>>>>>
(** ** The converse of [reads]: whatever a reader returns is the reading of
    exactly the bytes it consumed, and it does not panic. *)
Definition parses {A} (p : reader A) (Q : A -> bytes -> Prop) : Prop :=
  forall bs o, bytes_ok bs -> 0 <= o <= zlen bs ->
  match p (mkReader bs o) with
  | Ok (a, r) =>
      exists e, Q a e /\ o + zlen e <= zlen bs /\ r = mkReader bs (o + zlen e) /\
                zdrop o bs = e ++ zdrop (o + zlen e) bs
  | Err _ => True
  | Panic => False
  end.
Lemma parses_ret {A} (a : A) (Q : A -> bytes -> Prop) : Q a [] -> parses (rret a) Q.
Proof. intros ? bs o ??. exists []. rewrite zlen_nil, Z.add_0_r. split_and!; try done. lia. Qed.
Lemma parses_err {A} e (Q : A -> bytes -> Prop) : parses (rlift (Err e)) Q.
Proof. by intros bs o. Qed.
Lemma parses_bind {A B} (p : reader A) (k : A -> reader B) (P : A -> bytes -> Prop) Q :
  parses p P -> (forall a e, P a e -> parses (k a) (fun b e' => Q b (e ++ e'))) ->
  parses (rbind p k) Q.
Proof.
  intros Hp Hk bs o Hb Ho. unfold rbind. specialize (Hp bs o Hb Ho).
  destruct (p _) as [[a r]|e|]; [|done|done]. destruct Hp as (e & HP & He & -> & Hd). cbn [obind].
  pose proof (zlen_nonneg e). specialize (Hk a e HP bs (o + zlen e) Hb ltac:(lia)).
  destruct (k a _) as [[b r]|e'|]; [|done|done]. destruct Hk as (e' & HQ & He' & -> & Hd').
  exists (e ++ e'). rewrite zlen_app, Z.add_assoc, <- app_assoc, <- Hd', <- Hd. by split_and!.
Qed.
Lemma parses_weaken {A} (p : reader A) (P Q : A -> bytes -> Prop) :
  parses p P -> (forall a e, P a e -> Q a e) -> parses p Q.
Proof.
  intros Hp HPQ bs o Hb Ho. specialize (Hp bs o Hb Ho).
  destruct (p _) as [[a r]|e|]; [|done|done]. destruct Hp as (e & HP & Hp). eauto.
Qed.
Lemma parses_require {B} b (k : unit -> reader B) Q :
  (b = true -> parses (k tt) Q) -> parses (rbind (rlift (require b)) k) Q.
Proof.
  intros Hk. destruct b; [|by intros bs o]. eapply parses_bind.
  - by apply (parses_ret tt (fun _ e => e = [])).
  - intros [] e ->. by apply Hk.
Qed.
Lemma parses_take n : 0 <= n -> parses (r_take n) (fun a e => a = e /\ array n e).
Proof.
  intros Hn bs o Hb Ho. unfold r_take. cbn [rd_offset rd_bytes]. unfold get_range.
  destruct (decide _) as [Hr|]; [|done]. cbn [ok_or obind]. replace (o + n - o) with n by lia.
  assert (zlen (ztake n (zdrop o bs)) = n) as Hz by (rewrite zlen_ztake; rewrite ?zlen_zdrop; lia).
  exists (ztake n (zdrop o bs)). rewrite Hz.
  refine (conj (conj eq_refl (conj Hz _)) (conj _ (conj eq_refl _))); [|lia|].
  - by apply bytes_ok_ztake, bytes_ok_zdrop.
  - rewrite (Z.add_comm o), <- zdrop_zdrop by lia. by rewrite ztake_zdrop.
Qed.
Lemma parses_array n : 0 <= n -> parses (r_array n) (fun a e => a = e /\ array n e).
Proof. apply parses_take. Qed.
Lemma parses_be (m : nat) n :
  n = Z.of_nat m ->
  parses (read a := r_array n in rret (be_val a)) (fun v e => uint (8 * n) v /\ e = be_bytes m v).
Proof.
  intros ->. eapply parses_bind; [apply parses_array; lia|].
  intros a e [-> [Hl Hb]]. apply parses_ret. rewrite app_nil_r, be_bytes_eq by done.
  split; [by apply be_val_uint|done].
Qed.
Lemma parses_u64 : parses r_u64 (fun v e => u64 v /\ e = be_bytes 8 v).
Proof. by apply (parses_be 8 8). Qed.
Lemma parses_u32 : parses r_u32 (fun v e => u32 v /\ e = be_bytes 4 v).
Proof. by apply (parses_be 4 4). Qed.
Lemma parses_u16 : parses r_u16 (fun v e => u16 v /\ e = be_bytes 2 v).
Proof. by apply (parses_be 2 2). Qed.
Lemma parses_byte : parses r_byte (fun v e => u8 v /\ e = [v]).
Proof.
  intros bs o Hb Ho. pose proof (parses_take 1 ltac:(lia) bs o Hb Ho) as H.
  unfold r_byte. destruct (r_take 1 _) as [[a r]|e|]; [|done|done]. cbn [obind].
  destruct H as (e & [-> [Hz Hok]] & H).
  destruct e as [|x [|y e]]; [done| |rewrite !zlen_cons in Hz; pose proof (zlen_nonneg e); lia].
  apply Forall_cons in Hok as [Hx _]. by exists [x].
Qed.
Lemma parses_flag : parses r_flag (fun b e => e = [Z.b2z b]).
Proof.
  eapply parses_bind; [apply parses_byte|]. intros v e [Hv ->].
  destruct (Z.eqb_spec v 0) as [->|]; [by apply parses_ret|].
  destruct (Z.eqb_spec v 1) as [->|]; [by apply parses_ret|apply parses_err].
Qed.
Lemma parses_bounded_string limit :
  parses (r_bounded_string limit) (fun s e => str_ok s /\ zlen s <= limit /\ e = string_field s).
Proof.
  eapply parses_bind; [apply parses_u32|]. intros n e [Hn ->]. destruct (decide _); [apply parses_err|].
  eapply parses_bind; [apply parses_take; unfold uint in Hn; lia|]. intros s e [-> [Hl Hb]].
  unfold from_utf8. destruct (Utf8.valid e) eqn:Hu; [|apply parses_err].
  apply (parses_ret e). unfold string_field. rewrite app_nil_r, Hl. split_and!; [by split|lia|done].
Qed.
Lemma parses_option n :
  0 <= n ->
  parses (read f := r_flag in
          if f then read a := r_array n in rret (Some a) else rret None)
    (fun o e => (forall a, o = Some a -> array n a) /\ e = option_field o).
Proof.
  intros Hn. eapply parses_bind; [apply parses_flag|]. intros f e ->. destruct f.
  - eapply parses_bind; [by apply parses_array|]. intros a e [-> Ha]. apply parses_ret.
    rewrite app_nil_r. split; [by intros ? [= <-]|done].
  - apply parses_ret. by split.
Qed.
(* ===== verification/Index.v ===== *)
(** * Index keys and entries of the segmented journal (authority/index.rs).

    Fixed 32-byte keys and 96-byte values that address settled history by
    frame locator: [Tag], [Key], [Entry] with their encoders and decoders.
    [Out] and [In], the private cursors of the source, are [out_put] and the
    [i_] readers, which panic where the source indexes out of range. *)
From stdpp Require Import prelude list.
From Stdlib Require Import ZArith Lia.
From S2P Require Import Prelude Codec.

Definition KEY_BYTES : Z := 32.
Definition VALUE_BYTES : Z := 96.
Definition ENTRY_BYTES : Z := KEY_BYTES + VALUE_BYTES.

(** ** Tags and keys. *)
Inductive Tag : Type :=
| TActivity
| TPathChange
| TCall
| TIdentity
| TRetention
| TPathAck
| TGenerated
| TThinking
| TInput
| TProject
| TProjectConversation
| TConversationJob
| TProjectJob
| TName
| TOperation
| TPiece
| TPathApproval
| TRequest
| TSegment
| TTurn
| TSettlement
| TConversation
| TJob
| TPayload
| TAllJobs
| TPathReference
| TPersonCommand.
Definition tag_byte (t : Tag) : Z :=
  match t with
  | TActivity => 65
  | TPathChange => 66
  | TCall => 67
  | TIdentity => 68
  | TRetention => 69
  | TPathAck => 70
  | TGenerated => 71
  | TThinking => 72
  | TInput => 73
  | TProject => 74
  | TProjectConversation => 75
  | TConversationJob => 76
  | TProjectJob => 77
  | TName => 78
  | TOperation => 79
  | TPiece => 80
  | TPathApproval => 81
  | TRequest => 82
  | TSegment => 83
  | TTurn => 84
  | TSettlement => 85
  | TConversation => 86
  | TJob => 87
  | TPayload => 88
  | TAllJobs => 89
  | TPathReference => 90
  | TPersonCommand => 112
  end.
Definition tag_all : list Tag :=
  [TActivity; TPathChange; TCall; TIdentity; TRetention; TPathAck; TGenerated; TThinking; TInput; TProject; TProjectConversation; TConversationJob; TProjectJob; TName; TOperation; TPiece; TPathApproval; TRequest; TSegment; TTurn; TSettlement; TConversation; TJob; TPayload; TAllJobs; TPathReference; TPersonCommand].
#[export] Instance Tag_eq_dec : EqDecision Tag.
Proof. solve_decision. Defined.
Definition tag_from_byte (b : Z) : option Tag :=
  snd <$> list_find (fun t => tag_byte t = b) tag_all.
(** The derived order of an enum is the order of its discriminants. *)
#[export] Instance tag_cmp : Cmp Tag := fun x y => cmp (tag_byte x) (tag_byte y).
(** ** Byte sources and sinks. *)
Definition ISIZE_MAX : Z := 2 ^ 63 - 1.
(** [RunSource]: [read_exact_at(offset, buffer)] fills a buffer of the given
    length or fails. A run file is immutable, so a read leaves the source as
    it was. *)
Definition RunSource : Type := Z -> Z -> Result bytes.
(** The implementation for [&[u8]]. *)
Definition slice_source (data : bytes) : RunSource := fun offset n =>
  ok_or Corrupt (get_range offset (wrap 64 (offset + n)) data).
(** [RunSink]: [write_all_at] on a sink of type [S]. *)
Class RunSink (S : Type) := write_all_at : S -> Z -> bytes -> Result S.
(** [out[at..at + data.len()].copy_from_slice(data)]. *)
Definition put (at_ : Z) (data out : bytes) : Result bytes :=
  if decide (0 <= at_ /\ at_ + zlen data <= zlen out)
  then Ok (ztake at_ out ++ data ++ zdrop (at_ + zlen data) out)
  else Panic.
(** The implementation for [Vec<u8>]: grows with zeros ([Vec::resize] panics
    past [isize::MAX]), then copies. *)
#[export] Instance vec_sink : RunSink bytes := fun v offset data =>
  let e := wrap 64 (offset + zlen data) in
  let? v := if decide (zlen v < e)
            then if decide (e > ISIZE_MAX) then Panic else Ok (v ++ zeros (e - zlen v))
            else Ok v in
  put offset data v.

(** ** Header. *)
Record RunHeader : Type := mkHeader {
  h_level : Z; h_installation_id : bytes; h_first : Z; h_last : Z; h_entries : Z; h_pages : Z;
}.
#[export] Instance RunHeader_eq_dec : EqDecision RunHeader.
Proof. solve_decision. Defined.
Definition header_new (level : Z) (installation_id : bytes) (first last entries : Z) : RunHeader :=
  mkHeader level installation_id first last entries (div_ceil entries PAGE_ENTRIES).
Definition file_bytes (h : RunHeader) : Z :=
  wrap 64 (HEADER_BYTES + h_pages h * PAGE_BYTES + TRAILER_BYTES).
Definition header_encode (h : RunHeader) : bytes :=
  MAGIC ++ be_bytes 2 1 ++ [h_level h] ++ h_installation_id h ++ be_bytes 8 (h_first h) ++
  be_bytes 8 (h_last h) ++ be_bytes 8 (h_entries h) ++ be_bytes 8 (h_pages h) ++ zeros 5.
Definition header_decode (b : bytes) : Result RunHeader :=
  if decide (zlen b <> HEADER_BYTES) then Err Corrupt else
  let? magic := sub 0 8 b in
  if decide (magic <> MAGIC) then Err Corrupt else
  let? version := sub 8 10 b in
  if decide (version <> be_bytes 2 1) then Err UnsupportedFormat else
  let? level := sub 10 11 b in
  let? installation_id := sub 11 27 b in
  let? first := sub 27 35 b in
  let? last := sub 35 43 b in
  let? entries := sub 43 51 b in
  let? pages := sub 51 59 b in
  let header := mkHeader (be_val level) installation_id (be_val first) (be_val last)
                  (be_val entries) (be_val pages) in
  let? reserved := sub 59 (zlen b) b in
  if any_nonzero reserved then Err Corrupt else
  if decide (h_first header = 0) then Err Corrupt else
  if decide (h_last header < h_first header) then Err Corrupt else
  if decide (h_entries header = 0) then Err Corrupt else
  if decide (h_pages header <> div_ceil (h_entries header) PAGE_ENTRIES) then Err Corrupt else
  Ok header.
Definition header_read (source : RunSource) : Result RunHeader :=
  let? b := source 0 HEADER_BYTES in header_decode b.

(** What a decoded header satisfies. *)
Definition header_ok (h : RunHeader) : Prop :=
  u8 (h_level h) /\ Id_ok (h_installation_id h) /\ u64 (h_first h) /\ u64 (h_last h) /\
  u64 (h_entries h) /\ 0 < h_first h <= h_last h /\ 0 < h_entries h /\
  h_pages h = div_ceil (h_entries h) PAGE_ENTRIES.

(** ** Pages. *)
Abbreviation Value := bytes.
Abbreviation Page := (list (Key * Value)).
Definition slot_ok (kv : Key * Value) : Prop := key_ok kv.1 /\ array VALUE_BYTES kv.2.

(** [prior.is_some_and(|prior| prior >= key)]. *)
Definition at_or_above (prior : option Key) (key : Key) : bool :=
  is_some_and (fun prior => geb prior key) prior.

Section Hash.
Context `{Hasher}.

Definition page_digest (entries : bytes) (count page first : Z) : bytes :=
  sha256 (entries ++ be_bytes 2 count ++ be_bytes 8 page ++ be_bytes 8 first).
Fixpoint put_entries (index : Z) (entries : Page) (out : bytes) : Result bytes :=
  match entries with
  | [] => Ok out
  | (key, value) :: entries =>
      let at_ := index * ENTRY_BYTES in
      let? out := put at_ (key_encode key) out in
      let? out := put (at_ + 32) value out in
      put_entries (index + 1) entries out
  end.
Definition encode_page (entries : Page) (page first : Z) : Result bytes :=
  let? out := put_entries 0 entries (zeros PAGE_BYTES) in
  let body := PAGE_ENTRIES * ENTRY_BYTES in
  let count := wrap 16 (zlen entries) in
  let? b := sub 0 body out in
  let digest := page_digest b count page first in
  let? out := put body (be_bytes 2 count) out in
  let? out := put (body + 2) (be_bytes 8 page) out in
  let? out := put (body + 10) (be_bytes 8 first) out in
  put (body + 18) digest out.
(** The loop of [decode_page], from [index] on, [n] rounds. *)
Fixpoint decode_entries (n : nat) (index : Z) (b : bytes) (entries : Page) : Result Page :=
  match n with
  | O => Ok entries
  | S n' =>
      let at_ := index * ENTRY_BYTES in
      let? k := sub at_ (at_ + 32) b in
      let? key := key_decode k in
      if at_or_above (fst <$> last entries) key then Err Corrupt else
      let? value := sub (at_ + 32) (at_ + ENTRY_BYTES) b in
      decode_entries n' (index + 1) b (entries ++ [(key, value)])
  end.
Definition expected_count (header : RunHeader) (page : Z) : Z :=
  if decide (wrap 64 (page + 1) = h_pages header)
  then wrap 64 (h_entries header - wrap 64 (page * PAGE_ENTRIES))
  else PAGE_ENTRIES.
Definition decode_page (b : bytes) (header : RunHeader) (page : Z) : Result Page :=
  if decide (zlen b <> PAGE_BYTES \/ page >= h_pages header) then Err Corrupt else
  let body := PAGE_ENTRIES * ENTRY_BYTES in
  let? c := sub body (body + 2) b in
  let count := be_val c in
  let? n := sub (body + 2) (body + 10) b in
  let? f := sub (body + 10) (body + 18) b in
  let first := be_val f in
  if decide (count <> expected_count header page) then Err Corrupt else
  if decide (be_val n <> page) then Err Corrupt else
  if decide (first <> h_first header) then Err Corrupt else
  let? stored := sub (body + 18) (body + 50) b in
  let? covered := sub 0 body b in
  if decide (stored <> page_digest covered count page first) then Err Corrupt else
  let? tail := sub (body + 50) (zlen b) b in
  if any_nonzero tail then Err Corrupt else
  let? unused := sub (count * ENTRY_BYTES) body b in
  if any_nonzero unused then Err Corrupt else
  decode_entries (Z.to_nat count) 0 b [].
Definition page_offset (page : Z) : Z := wrap 64 (HEADER_BYTES + page * PAGE_BYTES).
Definition read_page (source : RunSource) (header : RunHeader) (page : Z) : Result Page :=
  let? b := source (page_offset page) PAGE_BYTES in
  decode_page b header page.

(** ** The writer. *)
Record RunWriter : Type := mkWriter {
  w_header : RunHeader; w_digest : bytes; w_page : Page;
  w_written_pages : Z; w_written_entries : Z; w_last : option Key;
}.

Section Writer.
Context {Sink : Type} `{RunSink Sink}.

Definition writer_new (header : RunHeader) (sink : Sink) : Result (RunWriter * Sink) :=
  let b := header_encode header in
  let? sink := write_all_at sink 0 b in
  Ok (mkWriter header b [] 0 0 None, sink).
Definition flush (w : RunWriter) (sink : Sink) : Result (RunWriter * Sink) :=
  let? b := encode_page (w_page w) (w_written_pages w) (h_first (w_header w)) in
  let? sink := write_all_at sink (page_offset (w_written_pages w)) b in
  Ok (mkWriter (w_header w) (w_digest w ++ b) [] (wrap 64 (w_written_pages w + 1))
        (wrap 64 (w_written_entries w + zlen (w_page w))) (w_last w), sink).
Definition push (w : RunWriter) (key : Key) (value : Value) (sink : Sink) : Result (RunWriter * Sink) :=
  if at_or_above (w_last w) key then Err Corrupt else
  if decide (wrap 64 (w_written_entries w + zlen (w_page w)) >= h_entries (w_header w))
  then Err Corrupt else
  let w := mkWriter (w_header w) (w_digest w) (w_page w ++ [(key, value)])
             (w_written_pages w) (w_written_entries w) (Some key) in
  if decide (zlen (w_page w) = PAGE_ENTRIES) then flush w sink else Ok (w, sink).
Definition finish (w : RunWriter) (sink : Sink) : Result (bytes * Sink) :=
  let? (w, sink) := if decide (w_page w = []) then Ok (w, sink) else flush w sink in
  if decide (w_written_entries w <> h_entries (w_header w) \/
             w_written_pages w <> h_pages (w_header w)) then Err Corrupt else
  let digest := sha256 (w_digest w) in
  let trailer := digest ++ COMMIT in
  let? sink := write_all_at sink (wrap 64 (file_bytes (w_header w) - TRAILER_BYTES)) trailer in
  Ok (digest, sink).
Fixpoint push_all (entries : Page) (w : RunWriter) (sink : Sink) : Result (RunWriter * Sink) :=
  match entries with
  | [] => Ok (w, sink)
  | (key, value) :: entries =>
      let? (w, sink) := push w key value sink in
      push_all entries w sink
  end.
End Writer.
Lemma slice_read pre e post n :
  zlen e = n -> zlen pre + n < 2 ^ 64 ->
  slice_source (pre ++ e ++ post) (zlen pre) n = Ok e.
Proof.
  intros Hn Hl. pose proof (zlen_nonneg pre). pose proof (zlen_nonneg e). unfold slice_source.
  rewrite wrap_small by (unfold uint; lia). by rewrite get_range_app.
Qed.
Lemma pages_bytes_split entries n first i :
  (i < n)%nat -> exists rest,
    pages_bytes entries n first =
    pages_bytes entries i first ++ page_bytes (page_of entries (Z.of_nat i)) (Z.of_nat i) first ++ rest.
Proof.
  intros Hi. induction n as [|n IH]; [lia|]. destruct (decide (i = n)) as [->|Hne].
  - exists []. by rewrite pages_bytes_S, app_nil_r.
  - destruct IH as [rest Hr]; [lia|]. rewrite pages_bytes_S, Hr. eexists. by rewrite <- !app_assoc.
Qed.
Lemma header_ok_writable h : header_ok h -> run_fits h -> writable h.
Proof. intros (? & ? & ? & ? & ? & ? & ? & ?) ?. by refine (conj _ (conj _ (conj _ (conj _ _)))). Qed.
Lemma page_of_ascending (entries : Page) i : ascending entries -> ascending (page_of entries i).
Proof.
  unfold page_of, ztake, zdrop. intros Ha.
  rewrite <- (take_drop (Z.to_nat (i * PAGE_ENTRIES)) entries) in Ha.
  apply ascending_app in Ha as (_ & Ha & _).
  rewrite <- (take_drop (Z.to_nat PAGE_ENTRIES)) in Ha. by apply ascending_app in Ha as (? & _).
Qed.
Lemma page_of_count h entries i :
  header_ok h -> 0 <= i < h_pages h -> zlen entries = h_entries h ->
  zlen (page_of entries i) = expected_count h i.
Proof.
  intros Hh Hi Hn. destruct (expected_count_bounds h i Hh Hi) as [Hb He]. rewrite He in *.
  unfold page_of, zlen, ztake, zdrop, PAGE_ENTRIES in *. rewrite length_take, length_drop. lia.
Qed.
Lemma slice_page h entries :
  header_ok h -> run_fits h -> Forall slot_ok entries ->
  forall i, 0 <= i < h_pages h ->
  slice_source (run_bytes h entries) (page_offset i) PAGE_BYTES =
  Ok (page_bytes (page_of entries i) i (h_first h)).
Proof.
  intros Hh Hf Hs i Hi. pose proof (header_ok_writable h Hh Hf) as Hw.
  destruct (pages_bytes_split entries (Z.to_nat (h_pages h)) (h_first h) (Z.to_nat i) ltac:(lia)) as [rest Hr].
  rewrite Z2Nat.id in Hr by lia.
  pose proof (array_len _ _ (header_array_writable h Hw)) as Hhl.
  pose proof (array_len _ _ (pages_bytes_array entries (Z.to_nat i) (h_first h) Hs)) as Hpl.
  rewrite Z2Nat.id in Hpl by lia.
  unfold run_fits, ISIZE_MAX, HEADER_BYTES, PAGE_BYTES, TRAILER_BYTES in *.
  unfold page_offset, HEADER_BYTES, PAGE_BYTES. rewrite wrap_small by (unfold uint; lia).
  unfold run_bytes, run_body. rewrite Hr, <- !app_assoc, (app_assoc (header_encode h)).
  replace (64 + i * 4096) with (zlen (header_encode h ++ pages_bytes entries (Z.to_nat i) (h_first h)))
    by (rewrite zlen_app; lia).
  apply slice_read.
  - apply page_bytes_array; [by apply page_of_slots|apply page_of_len].
  - rewrite zlen_app. lia.
Qed.
#[export] Instance run_serves h entries :
  header_ok h -> run_fits h -> zlen entries = h_entries h -> Forall slot_ok entries ->
  ascending entries -> ServesRun (slice_source (run_bytes h entries)) h entries.
Proof.
  intros Hh Hf Hn Hs Ha. split; [done..|]. intros i Hi. unfold read_page.
  rewrite slice_page by done. cbn [obind].
  apply decode_page_Ok; auto using page_of_slots, page_of_ascending, page_of_count.
Qed.
Lemma run_header h entries :
  header_ok h -> run_fits h -> header_read (slice_source (run_bytes h entries)) = Ok h.
Proof.
  intros Hh Hf. unfold header_read, run_bytes, run_body. rewrite <- app_assoc.
  pose proof (array_len _ _ (header_encode_array h Hh)) as Hl.
  change 0 with (zlen (@nil Z)).
  pose proof (slice_read [] (header_encode h) (pages_bytes entries (Z.to_nat (h_pages h)) (h_first h) ++
     sha256 (header_encode h ++ pages_bytes entries (Z.to_nat (h_pages h)) (h_first h)) ++ COMMIT) HEADER_BYTES Hl ltac:(done)) as Hr.
  cbn [app] in Hr. rewrite Hr. cbn [obind]. by apply header_decode_encode.
Qed.
Lemma run_trailer h entries :
  header_ok h -> run_fits h -> Forall slot_ok entries ->
  trailer (slice_source (run_bytes h entries)) h = Ok (sha256 (run_body h entries)).
Proof.
  intros Hh Hf Hs. pose proof (header_ok_writable h Hh Hf) as Hw. unfold trailer.
  rewrite trailer_offset by done. pose proof (writable_pages h Hw) as Hp.
  rewrite <- (run_body_len h entries Hw Hp Hs). unfold run_bytes.
  pose proof (sha256_array (run_body h entries)) as Hd.
  rewrite <- (app_nil_r (sha256 (run_body h entries) ++ COMMIT)).
  rewrite slice_read; [|rewrite zlen_app, (array_len _ _ Hd); done|].
  - cbn [obind]. rewrite zlen_app, (array_len _ _ Hd). change (zlen COMMIT) with 8.
    assert (zlen COMMIT = 8) by done. change (32 + 8) with 40. subs.
    rewrite decide_False by naive_solver. by subs.
  - rewrite run_body_len by done. unfold run_fits, ISIZE_MAX, TRAILER_BYTES in *. lia.
Qed.

(** The inputs of [encode_run] from which a readable run file results. *)
Definition run_input (h : RunHeader) (entries : Page) : Prop :=
  header_ok h /\ run_fits h /\ zlen entries = h_entries h /\ Forall slot_ok entries.
Lemma encode_run_inv level installation_id first last entries file digest :
  let h := header_new level installation_id first last (zlen entries) in
  run_input h entries ->
  encode_run level installation_id first last entries = Ok (file, digest) ->
  file = run_bytes h entries /\ digest = sha256 (run_body h entries) /\ ascending entries.
Proof.
  intros h (Hh & Hf & Hn & Hs) HE.
  destruct (encode_run_cases level installation_id first last entries) as [Ho He]; [by apply header_ok_writable|done|].
  destruct (ascendingb None entries) eqn:Ha.
  - apply (ascendingb_spec []) in Ha; [|constructor]. rewrite (Ho Ha) in HE. by injection HE as <- <-.
  - rewrite He in HE; [done|]. intros Hasc. apply (ascendingb_spec []) in Hasc; [|constructor]. cbn in Hasc. congruence.
Qed.


(** a range query on a run file returns exactly the written entries with
    [lo <= key < hi], in ascending or descending key order, cut to the first
    [limit]; bounds out of order give none. *)
Theorem run_range_correct level installation_id first last entries file digest lo hi descending limit :
  let h := header_new level installation_id first last (zlen entries) in
  run_input h entries -> 0 <= limit ->
  encode_run level installation_id first last entries = Ok (file, digest) ->
  range (slice_source file) h lo hi descending limit =
  Ok (ztake limit ((if descending : bool then reverse else id) (between lo hi entries))).
Proof.
  intros h Hi Hl HE. destruct (encode_run_inv _ _ _ _ _ _ _ Hi HE) as (-> & -> & Ha). fold h.
  destruct Hi as (Hh & Hf & Hn & Hs). apply range_spec; [by apply run_serves|done].
Qed.
End Slice.

(** ** Witnesses on the two-page run. *)
Module SearchDemo.
Export RunDemo.
Definition file : bytes := run_bytes header entries.
Lemma demo_input : run_input header entries.
Proof. split_and!; [apply header_is_ok|by vm_compute|done|apply slots]. Qed.
Lemma demo_encode :
  encode_run 0 (replicate 16 9) 5 44 entries = Ok (file, sha256 (run_body header entries)).
Proof. by vm_compute. Qed.
Lemma run_range_correct_witness :
  range (slice_source file) header (entry_at 30).1 (entry_at 34).1 true 3 =
  Ok [entry_at 33; entry_at 32; entry_at 31].
Proof.
  pose proof (run_range_correct 0 (replicate 16 9) 5 44 entries file _ (entry_at 30).1 (entry_at 34).1
    true 3 demo_input ltac:(lia) demo_encode) as Hr.
  etransitivity; [exact Hr|]. clear. vm_compute. reflexivity.
Defined.
End SearchDemo.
<<<<<
_What you have to do_: Nothing but a number should be returned: the count of lines in the listing that contain the string "limit".

_Response to the task_: 7